Fill NaN value to continuous time series data where some timeframe were missing

An illustration of my question

Dealing with hourly varying time series data which contain datetime from 2016-01-01 00:00 to 2016-01-07 23:00 and some feature corresponding to each timeframe.

Ideally, there would be 7 x 24 rows of data covering all the time period. But sometimes, the hourly data may interrupt by some reason (e.g capturing hourly weather information, but the website were broke in specific hours.)

My dataframe now contain all identical data without missing hour. The length of my dataframe were 7 *24 - 5, which mean there were 5 missing hourly data.

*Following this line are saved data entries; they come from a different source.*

(* ===== verification/Dma.v ===== *)
(** * dma.h and SetDMA of sysfs.c: programming the 8237 DMA controllers

    The routines write single bytes to ports; a pair of writes makes a 16-bit
    register, in the order kept by a flip-flop in the controller.  The theorem
    puts the bytes together again: the channel transfers the bytes that were
    asked for, at the address that was asked for. *)

From S2P Require Import Prelude Irq.

Open Scope Z_scope.

Definition IO_DMA1_BASE : Z := 0.
Definition IO_DMA2_BASE : Z := 192.     (* 0xC0 *)
Definition DMA1_MASK_REG : Z := 10.
Definition DMA1_MODE_REG : Z := 11.
Definition DMA1_CLEAR_FF_REG : Z := 12.
Definition DMA1_RESET_REG : Z := 13.
Definition DMA2_MASK_REG : Z := 212.    (* 0xD4 *)
Definition DMA2_MODE_REG : Z := 214.
Definition DMA2_CLEAR_FF_REG : Z := 216.
Definition DMA2_RESET_REG : Z := 218.
Definition DMA_PAGE_0 : Z := 135.       (* 0x87 *)
Definition DMA_PAGE_1 : Z := 131.
Definition DMA_PAGE_2 : Z := 129.
Definition DMA_PAGE_3 : Z := 130.
Definition DMA_PAGE_5 : Z := 139.
Definition DMA_PAGE_6 : Z := 137.
Definition DMA_PAGE_7 : Z := 138.
Definition DMA_MODE_READ : Z := 68.     (* 0x44 *)
Definition DMA_AUTOINIT : Z := 16.
Definition DMA_MODE_TRANSFER_BLOCK : Z := 128.
Definition DMA_MODE_TRANSFER_CASCADE : Z := 192.

Section dma.
Context {D : Type} `{Ports D}.

(** outb of dma.h takes the value first. *)
Definition dma_outb (v port : Z) (d : D) : D := outb port (u8 v) d.
Definition dma_inb (port : Z) (d : D) : Z * D := inb port d.

Definition reset_dma (dmanr : Z) (d : D) : D :=
  if dmanr =? 1 then dma_outb 255 DMA1_RESET_REG d else dma_outb 255 DMA2_RESET_REG d.

Definition enable_dma (dmanr : Z) (d : D) : D :=
  if dmanr <=? 3 then dma_outb dmanr DMA1_MASK_REG d else dma_outb (Z.land dmanr 3) DMA2_MASK_REG d.

Definition disable_dma (dmanr : Z) (d : D) : D :=
  if dmanr <=? 3 then dma_outb (Z.lor dmanr 4) DMA1_MASK_REG d
  else dma_outb (Z.lor (Z.land dmanr 3) 4) DMA2_MASK_REG d.

Definition clear_dma_ff (dmanr : Z) (d : D) : D :=
  if dmanr <=? 3 then dma_outb 0 DMA1_CLEAR_FF_REG d else dma_outb 0 DMA2_CLEAR_FF_REG d.

Definition set_dma_mode (dmanr mode : Z) (d : D) : D :=
  if dmanr <=? 3 then dma_outb (Z.lor mode dmanr) DMA1_MODE_REG d
  else dma_outb (Z.lor mode (Z.land dmanr 3)) DMA2_MODE_REG d.

(** [pagenr] is a char; outb takes it modulo 256. *)
Definition set_dma_page (dmanr pagenr : Z) (d : D) : D :=
  if dmanr =? 0 then dma_outb pagenr DMA_PAGE_0 d
  else if dmanr =? 1 then dma_outb pagenr DMA_PAGE_1 d
  else if dmanr =? 2 then dma_outb pagenr DMA_PAGE_2 d
  else if dmanr =? 3 then dma_outb pagenr DMA_PAGE_3 d
  else if dmanr =? 5 then dma_outb (Z.land pagenr 254) DMA_PAGE_5 d
  else if dmanr =? 6 then dma_outb (Z.land pagenr 254) DMA_PAGE_6 d
  else if dmanr =? 7 then dma_outb (Z.land pagenr 254) DMA_PAGE_7 d
  else d.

The datetime are saved in the format of 201601010100 representing 2016-01-01 01:00:00

My attempt.

I have tried to generated new dataframe which is length of 7*24 containing continuous hourly datetime

data = {"datetime":[],"feature1":[],"feature2":[]}
ff = pd.DataFrame(data)
rng = pd.date_range('01/01/2016', periods=600, freq='H')
new_date = list(rng.strftime('%Y%m%d%H'))
ff['datetime'] = new_date

The original dataframe was df which containing datetime, feature1,feature2.

I tried to f3 = ff.merge(df, on ='dataframe'').

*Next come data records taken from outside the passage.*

Lemma take_exact prevp :
  prevp ∈ base :: map fst (free_of (L ++ Block p sz false :: R)) -> ptr m prevp = p ->
  heap_inv (Heap (set_ptr prevp (ptr m p) m) prevp (h_brk h)) (L ++ Block p sz true :: R) /\
  untouched m (set_ptr prevp (ptr m p) m) (live_of (L ++ R)).
Proof using Hinv.
  intros Hin Hp. destruct (take_pred prevp Hin Hp) as (U' & k & EU).
  destruct take_split as (HL & Hsz & HR & HU & Ep & Es & HV). pose proof (hi_low _ _ Hinv) as Hlow.
  pose proof (outside_set_ptr prevp (ptr m p) m) as Ho. pose proof (ring_sorted _ _ Hinv) as Hs. rewrite take_ring, EU in Hs.
  pose proof (hi_brk _ _ Hinv) as Hbrk. pose proof (tiles_le _ _ _ HL). pose proof (tiles_le _ _ _ HR).
  rewrite <- app_assoc in Hs. apply StronglySorted_app in Hs as (Hbelow & _ & Hs).
  apply StronglySorted_inv in Hs as (_ & Hs). rewrite Forall_forall in Hs. unfold below in Hs, Hbelow. cbn [fst app] in Hs, Hbelow.
  assert (Hpp : prevp + HEADER <= p) by (apply (Hs (p, sz)); set_solver).
  split.
  - constructor; cbn [h_mem h_freep h_brk]; try apply Hinv.
    + apply tiles_app. exists p. done.
    + pose proof (hi_coalesced _ _ Hinv) as Hc. apply coalesced_app in Hc as (Hc & (_ & Hc') & _).
      apply coalesced_app. split; [done|]. split; [done|]. done.
    + rewrite sel_app. cbn [sel b_live eqb]. rewrite app_comm_cons. fold U V. rewrite EU in HU |- *.
      rewrite <- app_assoc, chain_app. apply chain_app in HU as (HU' & (_ & Ek & _)). cbn [app]. split.
      { revert HU'. apply headers_frame, Forall_forall. intros [a j] Ha. eapply outside_header; [exact Ho|]. left.
        apply (Hbelow (a, j) (prevp, k)); [done|set_solver]. }
      apply chain_cons_hdr; [rewrite Ep; apply ptr_set_ptr|by rewrite size_set_ptr|].
      { unfold KERNBASE, HEADER in *. eapply first_range; unfold KERNBASE; [exact HR|lia..]. }
      revert HV. apply headers_frame, Forall_forall. intros [a j] Ha. eapply outside_header; [exact Ho|]. right.
      apply (Hs (a, j)). set_solver.
    + rewrite sel_app. cbn [sel b_live eqb]. apply (list_elem_of_fmap_2' fst (U ++ V) (prevp, k)); [|done].
      rewrite EU. set_solver.
    + intros a j Ha. assert (Hcase : (a, j) = (p, sz) \/ (a, j) ∈ live_of (L ++ R)).
      { rewrite sel_app in *. cbn [sel b_live eqb b_at b_size] in Ha. set_solver. }
      destruct Hcase as [[= -> ->]|Hl].
      * rewrite <- Es. eapply outside_header; [exact Ho|by right].
      * rewrite <- (take_live_size _ _ Hl). eapply outside_header; [exact Ho|].
        pose proof (take_live_range _ _ Hl) as (Hj & _).
        destruct (take_live_free a j prevp k Hl) as [|]; [rewrite EU; set_solver| |by right]. left. unfold HEADER in *. lia.
  - intros a j x Hl Hx. apply Ho. destruct (take_live_free a j prevp k Hl) as [|]; [rewrite EU; set_solver|lia..].
Qed.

But f3 was still in the length of 7*24.

My target

Due to large temporal coverage and feature dimension in pratical, I don't want to loop the two dataframe and compare their datetime.values one by one.

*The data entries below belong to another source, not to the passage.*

(** C32: After seginit, tvinit and idtinit, user code can enter the kernel through
    gate 64 and through no other gate.  Every gate is present and selects, in
    the GDT and with requested privilege 0, the kernel code segment: a present
    and executable segment of privilege 0 that covers all memory.  Every gate
    leads to its entry of vectors.S; gate 64 is a trap gate, and all others are
    interrupt gates, which disable interrupts on the way. *)
Theorem gates_into_kernel c s :
  length (gdt (hcpu s c)) = NSEGS -> length (idt s) = 256%nat -> 0 <= cpu_addr c < 4294967000 ->
  (forall n, 0 <= vectors n < 4294967296) ->
  exists s', (seginit c ;; tvinit ;; idtinit c) s = Ok tt s' /\ idtr (hcpu s' c) = (idt_addr, 2047) /\
    forall n, (n < 256)%nat -> exists g code,
      idt s' !! n = Some g /\ gdt (hcpu s' c) !! Z.to_nat (gt_cs g / 8) = Some code /\
      gt_cs g mod 8 = 0 /\ kernel_code code /\
      seg_base code + gate_entry g = vectors n /\ vectors n <= seg_limit code /\ gt_p g = 1 /\ gt_s g = 0 /\
      (DPL_USER <= gt_dpl g <-> n = Z.to_nat T_SYSCALL) /\
      gt_type g = (if decide (n = Z.to_nat T_SYSCALL) then STS_TG32 else STS_IG32).
Proof.
  intros Hg Hi Hc Hv. destruct (seginit_segments c s Hg Hc) as (s1 & E1 & Ei & _ & _ & _ & _ & _ & Hsegs & _).
  destruct (tvinit_gates s1) as (s2 & E2 & Eh & Hgates); [by rewrite Ei|].
  exists (hw_with c (lidt idt_addr (8 * 256)) s2). split.
  { unfold bind at 1. rewrite E1. unfold bind. rewrite E2. apply upd_hw_last. }
  rewrite hw_with_at, (proj1 (hw_with_rest _ _ _)). split; [done|]. intros n Hn.
  destruct (Hsegs SEG_KCODE 0 true) as (code & Hcode & Hb & Hlim & Hk); [by apply elem_of_cons; left|].
  assert (Hkc : kernel_code code) by (destruct Hk as (H1 & H2 & H3 & H4 & H5); unfold kernel_code; by rewrite H5).
  pose proof (Hgates n Hn) as Hgn. eexists _, code. split; [exact Hgn|]. cbn [gdt lidt].
  rewrite Eh, Hb, Hlim. specialize (Hv n).
  destruct (decide (n = Z.to_nat T_SYSCALL)) as [E|Hne]; rewrite gate_offset by done; cbn [gt_cs gt_dpl gt_type gt_p gt_s SETGATE];
    (split; [exact Hcode|]); split_and!; try done; try lia; unfold DPL_USER; split; intros; done || lia.
Qed.

(** ** Switching to a process *)

Lemma switchuvm_no_pgdir c kstack s : switchuvm c kstack 0 s = Panic "switchuvm: no pgdir".
Proof. done. Qed.

(** switchuvm loads the page table of the process and makes traps use its kernel
    stack; the interrupt state of the CPU is as before. *)
Lemma switchuvm_loads c kstack pgdir s :
  pgdir <> 0 -> length (gdt (hcpu s c)) = NSEGS -> 0 <= cpu_addr c < 4294967000 ->
  let k := cpus (hmach s) c in 0 <= ncli k -> (0 < ncli k -> fl_if k = false) ->
  exists s', switchuvm c kstack pgdir s = Ok tt s' /\ let h := hcpu s' c in
    cr3 h = v2p pgdir /\ ts_esp0 h = u32 (kstack + KSTACK) /\ ts_ss0 h = 16 /\ tr h = 48 /\
    (exists d, gdt h !! SEG_TSS = Some d /\ seg_base d = cpu_addr c + CPU_TS /\ seg_limit d = 103 /\ sg_s d = 0 /\ sg_dpl d = 0) /\
    ncli (cpus (hmach s') c) = ncli k /\ fl_if (cpus (hmach s') c) = fl_if k.
Proof.
  intros Hp Hl Hc k Hn Hif. unfold switchuvm. rewrite (proj2 (Z.eqb_neq _ _)) by done.
  unfold bind, on_mach, pushcli, upd_hw, modify. cbn [hmach hmem kpgdir hcpu idt]. unfold popcli, upd_cpu. cbn [cpus locks].
  rewrite !decide_True by done. cbn [fl_if ncli intena]. fold k. rewrite (proj2 (Z.ltb_ge _ _)) by lia.
  eexists. split; [reflexivity|]. cbn [hcpu hmach cpus ncli fl_if intena]. rewrite !decide_True by done.
  destruct (gdt (hcpu s c)) as [|d0 [|d1 [|d2 [|d3 [|d4 [|d5 [|d6 [|? ?]]]]]]]] eqn:Eg; try done.
  unfold set_gdt. rewrite Eg. cbn. split_and!; try done; try lia.
  - eexists. split; [reflexivity|]. split; [|done].
    change (seg_base (SEG16 STS_T32A (cpu_addr c + CPU_TS) (TS_SIZE - 1) 0) = cpu_addr c + CPU_TS). apply SEG16_base. unfold CPU_TS. lia.
  - destruct (Z.eqb_spec (ncli k + 1 - 1) 0) as [E|E], (Z.eqb_spec (ncli k) 0) as [E'|E']; try lia; done.
Qed.
End tables.

(** ** A CPU *)

Module SegDemo.
Definition seg0 : segdesc := mkSeg 0 0 0 0 0 0 0 0 0 0 0 0 0.
Definition hw0 : cpuhw := mkHw (repeat seg0 7) 0 0 (0, 0) 0 0 0 (0, 0) 0 0.
Definition hs0 : hwst :=
  mkHwst (mkMach (fun _ => mkCpu 0 false false) (fun _ => mkSpin false "" None []))
         (mkK (fun _ => 0) false 0 0 (mkThread [] [])) 0 (fun _ => hw0) (repeat (mkGate 0 0 0 0 0 0 0 0 0) 256).

Lemma gates_into_kernel_witness :
  exists s', (seginit 2149580800 0 ;; tvinit (fun n => 2148532224 + 10 * Z.of_nat (n mod 256)) ;; idtinit 2149584896 0) hs0 = Ok tt s' /\
    idtr (hcpu s' 0%nat) = (2149584896, 2047).
Proof.
  destruct (gates_into_kernel 2149580800 2149584896 (fun n => 2148532224 + 10 * Z.of_nat (n mod 256)) 0 hs0) as (s' & E & Ei & _).
  - reflexivity.
  - reflexivity.
  - unfold cpu_addr, CPU_SIZE. lia.
  - intros n. pose proof (Nat.mod_upper_bound n 256). lia.
  - exists s'. split; [exact E|exact Ei].
Defined.
End SegDemo.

I want to replace the value of feature in ff based on the identical datetime in df and keep the NaN information still.

Upvotes: 1

Views: 3070

Answers (2)

Jonathan Eunice
Jonathan Eunice

Reputation: 22443

Missing data is pretty common in dealing with date/time-indexed data. There are no perfect solutions--the perfect solution would been to have had all the data in the first place, on exactly the cadence you wanted--but there are ways of managing with missing data.

Let's start with some sample data:

import pandas as pd
import numpy as np

data = {"datetime": [201601010100,201601010200,201601010400,201601010500],
        "feature1": np.random.randint(1,100,4),
        "feature2": np.random.rand(4) }
ff = pd.DataFrame(data)

enter image description here

Let's give it a real DatetimeIndex:

ff.index = pd.to_datetime(ff.datetime.astype(str))
ff.index.name = None

enter image description here

And finally reindex with a similar index that has all the hours

di = pd.DatetimeIndex(start=ff.index[0], 
                      end=ff.index[-1], 
                      freq='H')
ff = ff.reindex(di, fill_value='--missing--')

enter image description here

Voila! Your data is presented with the missing data points clearly marked. As a final grace note, you might decide to remove the original low-level timestamps:

del ff['datetime']

Yielding:

enter image description here

There are still some complexities to worry about. Pandas isn't perfect, and it struggles to deal with columns that can contain multiple types. It's fundamentally tied to Numpy arrays as its underlying storage engine, which demands homogeneous arrays. So when you reindex like this, you introduce NaN or another designated missing values into your other columns. I chose a string value for the missing column, which looks nice, but recasts all your columns to object type, which has performance implications if your data frame is large. The default alternative, inserting NaN in missing values, will recast all your numerical columns to floating point. One or the other may be more palatable to you. The floating point one works well, e.g., if all your feature columns are floating point values already. But neither is perfect.

Upvotes: 2

DYZ
DYZ

Reputation: 57033

Create an empty dataframe with rng as index:

skeleton = pd.DataFrame(index=rng)

Convert the original dates to numpy.datetime64 to make them compatible with timerange:

df['datetime_ns'] = df['datetime'].astype(numpy.datetime64)

Perform an outer join of the frames on index and datetime_ns:

new_df = df.merge(skeleton, left_on='datetime_ns',right_index=True,how='outer')

Sort the new dataframe, if necessary:

new_df.sort_values('datetime_ns', inplace=True)

Upvotes: 1

Related Questions